Wednesday, March 30, 2011

Joseph Cedar on his movie "Campfire," and Comb Overed Settlers

I had a great opportunity to catch a screening of the Israeli film מדורת השבט/Campfire (literally: Tribal Bonfire), a 2004 movie directed by the esteemed Joseph Cedar. The movie won several Israeli awards when it came out, and Cedar has since gained international notice and applause for his Oscar nominated Beaufort in 2007.

Since Cedar himself was showing it followed by a conversation moderated by my former professor, Uri Cohen, I figured I should probably go. Well let's be honest, I helped publicize the event (sponsored by Columbia's Institute for Israel and Jewish Studies -- IIJS) and was even invited to dinner with Uri and Mr. Cedar the previous evening (unfortunately not until 3 hours before the reserved time and long after I was already booked for the eve) so I planned on going a long time ago. Both the film and discussion were excellent and I was not disappointed.

As per Wikipedia's summary, CAMPFIRE is "the story of a young widow, mother of two beautiful teenage daughters, who wants to join the founding group of a new religious settlement in the West Bank, but first must convince the acceptance committee that she is worthy. Things get complicated when the younger daughter is accused of seducing some boys from her youth movement." The setting is 1981 Jerusalem, in the immediate years following the Labor party's fall from 30 years of dominance in successive Israeli governments and when the country saw for the first time a corresponding rise of settlement growth with the Likud in charge. Most people today say that settlement building back then was looked at much differently, naively really, in the post-'67 generation. And no, I am not talking about the religious who justified their ideological yearnings by pulling the security card (i.e. Israel needs to settle these areas for they are strategic assets) in order to align themselves with the secular Rightist camp, I'm talking about the majority of the rest of the country who naively went along with the plan. Cedar himself spoke about how his family was 'on that bus in 1981,' how they went with a group of prospective families to scout out an area in the West Bank to see if it was suitable for a settlement's location, but in the end chose to remain in Jerusalem.

I thought Cedar's keenest comment of the discussion came in the form of a metaphor he made about one of his central characters. Motke (played by the ever-excellent Assi Dayan and shown on the right), the leader of the founders of the would-be settlement, is middle aged, pot bellied, and balding. He also has an obvious comb over. Cedar noted that when Motke stands in his house and looks at a mirror at a very specific angle with very specific lighting, he appears and even truly convinces himself that he has a full head of hair, even though from every other angle and light one can obviously see the balding. Just as Motke can convince himself, so too can today's ideological settlers choose to see themselves as pure, moral, and just -- but only in the very narrowest of viewpoints. Agree or disagree with Cedar's analogy (and concomitant not-so-couched political statement), the metaphor certainly provided the audience with a striking image to ponder.

Monday, March 14, 2011

Translating Bialik, Take 1: "In the City of Slaughter"

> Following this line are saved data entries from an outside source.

Lemma waiting_exec ch c c' :
  spawned s c -> waiting c -> exec no_close ch c = Some c' -> waiting c'.
Proof.
  intros Hsp Hw Hex k w' Hon Hk'.
  pose proof Hsp as (Hs & Hm & Hws).
  exec_inv Hex; cbn [c_workers with_worker] in Hk'; try done.
  - (* main_local *)
    unfold m_local in Hml. rewrite Hs in *.
    destruct (c_main c) as [i|j| | |]; try discriminate Hmop.
    + destruct Hm as [Hlen Hle].
      destruct (blocks s !! i) as [io|] eqn:Hio; injection Hml as <- <-;
        [|by apply Hw].
      apply lookup_app_Some in Hk' as [Hk'|[Hge Hk']]; [by apply Hw|].
      apply list_lookup_singleton_Some in Hk' as [Hk0 <-].
      exists 0%nat. simpl. repeat split; [lia|].
      exists io. split; [|done]. rewrite <- Hio. f_equal. lia.
    + destruct (initials s !! j); injection Hml as <- <-; by apply Hw.
  - (* worker_local *)
    destruct (decide (k = kx)) as [->|Hne];
      [|rewrite list_lookup_insert_ne in Hk' by done; by apply Hw].
    exfalso.
    destruct (Hw _ _ Hon Hk) as (i & Hpc & Hi & _).
    destruct (worker_ports _ _ _ _ Hsp Hk) as (io & Hio & Hin & _).
    destruct (Hun _ _ Hon Hio) as (e & He & _).
    pose proof (w_op_at_recv _ _ Hpc) as Hop.
    rewrite Hin in Hop.
    destruct (lookup_lt_is_Some_2 (b_In io) i) as [p Hp].
    { apply lookup_lt_Some in He. eapply Nat.le_lt_trans; [exact Hi | exact He]. }
    rewrite Hp in Hop. congruence.
  - (* ic_delivered *)
    destruct (decide (k = kx)) as [->|Hne];
      [|rewrite list_lookup_insert_ne in Hk' by done; by apply Hw].
    rewrite list_lookup_insert_eq in Hk' by (by eapply lookup_lt_Some).
    injection Hk' as <-.
    destruct (Hw _ _ Hon Hk) as (i & Hpc & Hi & Hcyc & Hb).
    destruct (worker_ports _ _ _ _ Hsp Hk) as (io & Hio & Hin & _).
    destruct (Hun _ _ Hon Hio) as (e & He & _ & Hseed).
    apply w_op_recv in Hwop as (i' & Hpc' & Hi').
    rewrite Hpc in Hpc'. injection Hpc' as <-.
    exists (S i). unfold w_received. rewrite Hpc. simpl.
    repeat split; try done.
    destruct (decide (i = fed_at kx)) as [->|]; [|lia]. exfalso.
    rewrite Hin, He in Hi'. injection Hi' as <-.
    apply andb_true_iff in Hg as [Hg%bool_decide_eq_true _].
    rewrite Hg, Hs in Hmop. unfold m_op in Hmop.
    destruct (c_main c) as [|j| | |]; try done.
    destruct (initials s !! j) as [ic|] eqn:Hj; [|done].
    destruct (ic_target s ic) as [p|] eqn:Ht; [|done].
    injection Hmop as -> _.
    eapply Hseed; [|exact Ht]. by eapply list_elem_of_lookup_2.
  - (* value_passed *)
    apply andb_true_iff in Hg as [[Hkk Ha]%andb_true_iff _].
    apply bool_decide_eq_true in Hkk, Ha. rewrite Ha in *. clear Ha.
    assert (Hsender : ~ on_cycle kx).
    { intros Hon0. destruct (Hw _ _ Hon0 Hk) as (i & Hpc & _).
      apply w_op_send in Hwop as (? & ? & _). congruence. }
    destruct (decide (k = ky)) as [->|Hne].
    + rewrite list_lookup_insert_eq in Hk'
        by (rewrite length_insert; by eapply lookup_lt_Some).
      injection Hk' as <-.
      destruct (Hw _ _ Hon Hk0) as (i & Hpc & Hi & Hcyc & Hb).
      destruct (worker_ports _ _ _ _ Hsp Hk0) as (io & Hio & Hin & _).
      destruct (Hun _ _ Hon Hio) as (e & He & Hwr & _).
      apply w_op_recv in Hwop0 as (i' & Hpc' & Hi').
      rewrite Hpc in Hpc'. injection Hpc' as <-.
      exists (S i). unfold w_received. rewrite Hpc. simpl.
      repeat split; try done.
      destruct (decide (i = fed_at ky)) as [->|]; [|lia]. exfalso.
      rewrite Hin, He in Hi'. injection Hi' as <-.
      apply w_op_send in Hwop as (o & _ & Ho).
      destruct (worker_ports _ _ _ _ Hsp Hk) as (io0 & Hio0 & _ & Hout).
      rewrite Hout in Ho. eauto.
    + rewrite list_lookup_insert_ne in Hk' by done.
      destruct (decide (k = kx)) as [->|Hne']; [done|].
      rewrite list_lookup_insert_ne in Hk' by done. by apply Hw.
  - (* notified *)
    destruct (decide (k = kx)) as [->|Hne];
      [|rewrite list_lookup_insert_ne in Hk' by done; by apply Hw].
    exfalso. destruct (Hw _ _ Hon Hk) as (i & Hpc & _).
    unfold w_op in Hwop. rewrite Hpc in Hwop.
    by destruct (w_in w !! i).
Qed.

Lemma waiting_run sched c c' :
  spawned s c -> waiting c -> run no_close sched c = Some c' -> waiting c'.
Proof.
  revert c. induction sched as [|ch sched IH]; intros c Hsp Hw; simpl.
  - by intros [= <-].
  - destruct (exec no_close ch c) as [c1|] eqn:Hex; [|done]. simpl.
    apply IH; [by eapply spawned_exec | by eapply waiting_exec].
Qed.

Lemma unseeded_cycle_waits wd sched c :
  run no_close sched (start_config s wd) = Some c -> waiting c.
Proof.
  apply waiting_run; [apply spawned_start|].
  intros k w _ Hk. done.
Qed.

End Unseeded.

(** ** A cycle of two blocks *)

Section Ring.
Context {F : Type} `{Num F} {World : Type} {B : Type} `{Block F World B}.

Variable P : B -> Prop.
Hypothesis HP : perpetual P.

Variables (sin sout : list port) (init : bool).
Variables (A B' : B) (a b : chan) (v : F).
Hypothesis Hab : a <> b.
Hypothesis HA : P A.
Hypothesis HB : P B'.

Implicit Types (wd : World) (c : config F World B).

#[local] Abbreviation ioA := (ioA A a b).
#[local] Abbreviation ioB := (ioB B' a b).
#[local] Abbreviation ring_system := (ring_system sin sout init A B' a b).
#[local] Abbreviation seed := (seed v).
#[local] Abbreviation good := (good P).
#[local] Abbreviation fresh := (fresh P).
#[local] Abbreviation Inv := (Inv P sin sout init A B' a b v).
#[local] Abbreviation InvU := (InvU sin sout init A B' a b).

"?חציר תלוש העם - ואם-יש לתלוש תקווה"

As is well known, Ch. N. Bialik wrote his famous poem בעיר ההרגה”/"In the City of Slaughter," as a response to the infamous Kishniev Pogrom of 1903. The question in the above title, posed by Bialik in line 173, is for me one of the most important passages of the epic. Klein translates it as “The people is plucked grass; can plucked grass grow again?” but I believe some of the meaning is compromised in order to fit into Klein’s admirable attempt (a successful one overall) to maintain the rhyme and rhythm of the high Hebrew in his Victorian-esque translation. I personally would interpret it as “the nation is [like] plucked grass – and is there any hope for the plucked?” I find the key difference between the two translations is with the word תקווה, hope, left out entirely in the Klein edition. The scathing nature of Bialik’s tone throughout the poem is well documented and is based on his lack of faith in East European Jewry to rise to the challenge of self-defense in an age of heightened political self-awareness.

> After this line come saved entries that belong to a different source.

(** X18: the analysis page renders to its end, for every setting of its
    widgets that names an existing column for the univariate chart, when
    the table has the Company_Name column, a Year column without text and
    with at least one number, and Price and Power_value columns without
    text. *)
Theorem analysis_completes (clean : DataFrame) (ui : Inputs)
  (y p w : Series) :
  In "Company_Name" (column_names clean) ->
  getitem clean "Year" = Ok y ->
  existsb is_str y = false ->
  nums y <> [] ->
  getitem clean "Price" = Ok p ->
  existsb is_str p = false ->
  getitem clean "Power_value" = Ok w ->
  existsb is_str w = false ->
  In (ui_col ui) (column_names clean) ->
  outcome (analysis pearson clean ui) = Ok tt.
Proof.
  intros Hc Ey Ty Ny Ep Tp Ew Tw Hcol.
  destruct (getitem_present clean "Company_Name" Hc) as [c Ec].
  assert (Eco : company_options clean = Ok (unique c)).
  { unfold company_options. now rewrite Ec. }
  assert (Eyr : exists yr, year_range clean = Ok yr).
  { unfold year_range. rewrite Ey. simpl.
    unfold Series_min, Series_max, numeric. rewrite Ty. simpl.
    destruct (nums y); [easy|]. simpl. now eexists. }
  destruct Eyr as [yr Eyr].
  assert (Edf : exists jc jy,
             index_of "Company_Name" (column_names clean) = Some jc
             /\ index_of "Year" (column_names clean) = Some jy
             /\ y = column_at jy clean).
  { unfold getitem in Ec, Ey.
    destruct (index_of "Company_Name" (column_names clean)) as [jc|];
      [|discriminate].
    destruct (index_of "Year" (column_names clean)) as [jy|];
      [|discriminate].
    exists jc, jy. inversion Ey. now repeat split. }
  destruct Edf as [jc [jy [Hjc [Hjy Hy]]]]. subst y.
  pose proof (filter_engine_rows clean jc jy (ui_company ui) (ui_year ui)
                Hjc Hjy Ty) as Ef.
  set (df := {| columns := columns clean;
                rows := filter (selected jc jy (ui_company ui) (ui_year ui))
                          (rows clean) |}) in *.
  assert (Kp : outcome (kpis df) = Ok tt).
  { unfold getitem in Ep, Ew.
    destruct (index_of "Price" (column_names clean)) as [jp|] eqn:Hjp;
      [|discriminate].
    destruct (index_of "Power_value" (column_names clean)) as [jw|] eqn:Hjw;
      [|discriminate].
    inversion Ep; subst p. inversion Ew; subst w.
    apply (kpis_outcome df (column_at jp df) (column_at jw df)).
    - unfold getitem. change (column_names df) with (column_names clean).
      now rewrite Hjp.
    - unfold column_at, df. simpl. now apply existsb_filtered.
    - unfold getitem. change (column_names df) with (column_names clean).
      now rewrite Hjw.
    - unfold column_at, df. simpl. now apply existsb_filtered. }
  destruct (univariate_outcome df (ui_col ui) (ui_dist ui) Hcol) as [f1 E1].
  destruct (bivariate_outcome df (ui_x ui) (ui_y ui)) as [f2 E2].
  unfold analysis.
  rewrite outcome_then. cbn [outcome emit snd].
  rewrite outcome_then. cbn [outcome eval snd]. rewrite Eco.
  rewrite outcome_then. cbn [outcome eval snd]. rewrite Eyr.
  rewrite outcome_then. cbn [outcome eval snd]. rewrite Ef.
  rewrite outcome_then, Kp.
  rewrite outcome_then. cbn [outcome emit snd].
  rewrite outcome_then, E1.
  rewrite outcome_then. cbn [outcome emit snd].
  rewrite outcome_then. cbn [outcome emit snd].
  rewrite outcome_then, E2.
  rewrite outcome_then. cbn [outcome emit snd].
  rewrite outcome_then. cbn [outcome emit snd].
  apply multivariate_outcome.
Qed.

As Professor Alan Mintz aptly writes in his introduction to the Kishniev 100 collection of essays, “the shame of mass victimization had spurred the emergence of political Zionism and Jewish socialism, both of which emphasized the exigent need for organized self-defense” (p.1). Even though there were examples of Jewish resistance in the Kishniev pogroms - documented by Bialik in his notebooks but problematically ignored in the poem itself, these instances were but individual blades of grass among the torn fields, at the end of the day still plucked and disseminated to die out like the rest of the massacred innocents. On the one hand, if one only reads Klein in English one can legitimately debate whether grass can regrow if replanted -- and surely it can. But Bialik’s worry is not in the short term whether Jews will find a new home and life in a neighboring village or return to life as usual in Kishniev. His question is meta: how long can a people continue like this? For if indeed the nation was spread so thin with stocks so easily uprooted, then was there any long term hope to be found? It is within this context that the line should be read, and unfortunately the reader loses some of it in Klein’s translation.